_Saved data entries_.
______

(* ===== verification/ControllerFacts.v ===== *)
(** The controller and its worker together: what always holds of both, each request
    answered once and told, and what remains when the controller has been closed. *)
From S2P Require Import Prelude Qt Records Requests Synchronizer WatchPaths Controller ControllerLaws ControllerBooks ControllerOwner.
From coqutil Require Import Datatypes.RecordSetters.
Import OCamlLikeNotations.
Open Scope Z_scope.

Module ControllerFacts.
Import Records Controller ControllerLaws ControllerBooks ControllerOwner.

Definition isJob (c : Call) : Prop := match c with HandleJob _ _ _ _ _ _ => True | _ => False end.
Definition stampOf (c : Call) : option Z := match c with HandleJob g _ _ _ _ _ => Some g | _ => None end.
(** What always holds of the owner [o], the worker [w] and the log [L]: nothing that is
    on its way is of a generation to come, what is of the present one finds the worker
    configured for it, and the books agree, with [e] in the hands of the worker. *)
Record Inv `{ReplicaOps} (e : list (QString * option jobj)) (o : Owner) (w : Worker) (L : list JobEvent) : Prop := {
  inv_range : 0 ≤ current o;
  inv_gen : generation w ≤ current o;
  inv_calls c g : c ∈ calls o ++ retries w → stampOf c = Some g → g ≤ current o;
  inv_notes x g : x ∈ notes w → generationOf x = Some g → g ≤ current o;
  inv_retries c : c ∈ retries w → isJob c;
  inv_indexed : indexed w;
  inv_ready : ready o = true → generation w = current o;
  inv_told x : x ∈ notes w → generationOf x = Some (current o) → generation w = current o;
  inv_asked c : c ∈ calls o ++ retries w → stampOf c = Some (current o) → generation w = current o;
  inv_books : accounts L (jobs o) (e ++ carried o w);
  inv_size : (size (jobs o) ≤ 32)%nat;
  inv_alive : shutdown o = false → retired w = false ∧ Quit ∉ calls o
}.
Section facts.
Context {PF : Platform} {R : ReplicaOps} {C : ReplicaControl}.
Variables (uuid : nat → QString) (sharedOpen : QString → QString + QString).
Variables (bindingAt : QString → jobj) (primaryHostAt : QString → QString → QString) (identifierAt : QString → option QString).
Variable discover : Z → QString → option (list QString).
Variable sender : option (nat → QString → jobj → QString).
Notation perform := (perform uuid sharedOpen bindingAt primaryHostAt identifierAt discover).
Notation turn := (turn uuid sharedOpen bindingAt primaryHostAt identifierAt discover).
Notation step := (step uuid sharedOpen bindingAt primaryHostAt identifierAt discover sender).
Notation history := (history uuid sharedOpen bindingAt primaryHostAt identifierAt discover sender).

Lemma asked_stamp g c x : asked g c = Some x → stampOf c = Some g ∧ x.2 = None.
Proof. destruct c; try done. cbn. destruct (revision =? g) eqn:E; [|done]. intros [= <-]. apply Z.eqb_eq in E. by subst. Qed.
Lemma plain_stamp c : plainCall c → stampOf c = None ∧ c ≠ Quit.
Proof. by destruct c. Qed.
Lemma asked_plain g l : Forall plainCall l → omap (asked g) l = [].
Proof. induction 1 as [|c l Hc Hl IH]; [done|]. cbn. by destruct c. Qed.
Lemma replied_generation g x y : replied g x = Some y → generationOf x = Some g.
Proof. destruct x; try done. cbn. destruct (g0 =? g) eqn:E; [|done]. apply Z.eqb_eq in E. by subst. Qed.
Lemma replied_news g g' l : Forall (news g') l → omap (replied g) l = [].
Proof. induction 1 as [|x l Hx Hl IH]; [done|]. cbn. by destruct x. Qed.
Lemma carried_none o w : (∀ c, c ∈ calls o ++ retries w → stampOf c ≠ Some (current o)) →
  (∀ x, x ∈ notes w → generationOf x ≠ Some (current o)) → carried o w = [].
Proof.
  intros H1 H2. unfold carried. assert (∀ {A B} (f : A → option B) l, (∀ x, x ∈ l → f x = None) → omap f l = []) as H.
  { intros A B f l. induction l as [|a l IH]; intros Hl; [done|]. cbn. rewrite Hl by left. apply IH. intros. apply Hl. by right. }
  rewrite !H; [done| |].
  - intros x Hx. destruct (replied _ x) eqn:E; [|done]. apply replied_generation in E. by apply H2 in Hx.
  - intros c Hc. destruct (asked _ c) eqn:E; [|done]. apply asked_stamp in E as [E _]. by apply H1 in Hc.
Qed.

______

_Problem_. Nothing but the lines from the beginning of the records through the line with "answered once and" should appear, each printed exactly.

_Problem solution_.
(* ===== verification/ControllerFacts.v ===== *)
(** The controller and its worker together: what always holds of both, each request
    answered once and told, and what remains when the controller has been closed. *)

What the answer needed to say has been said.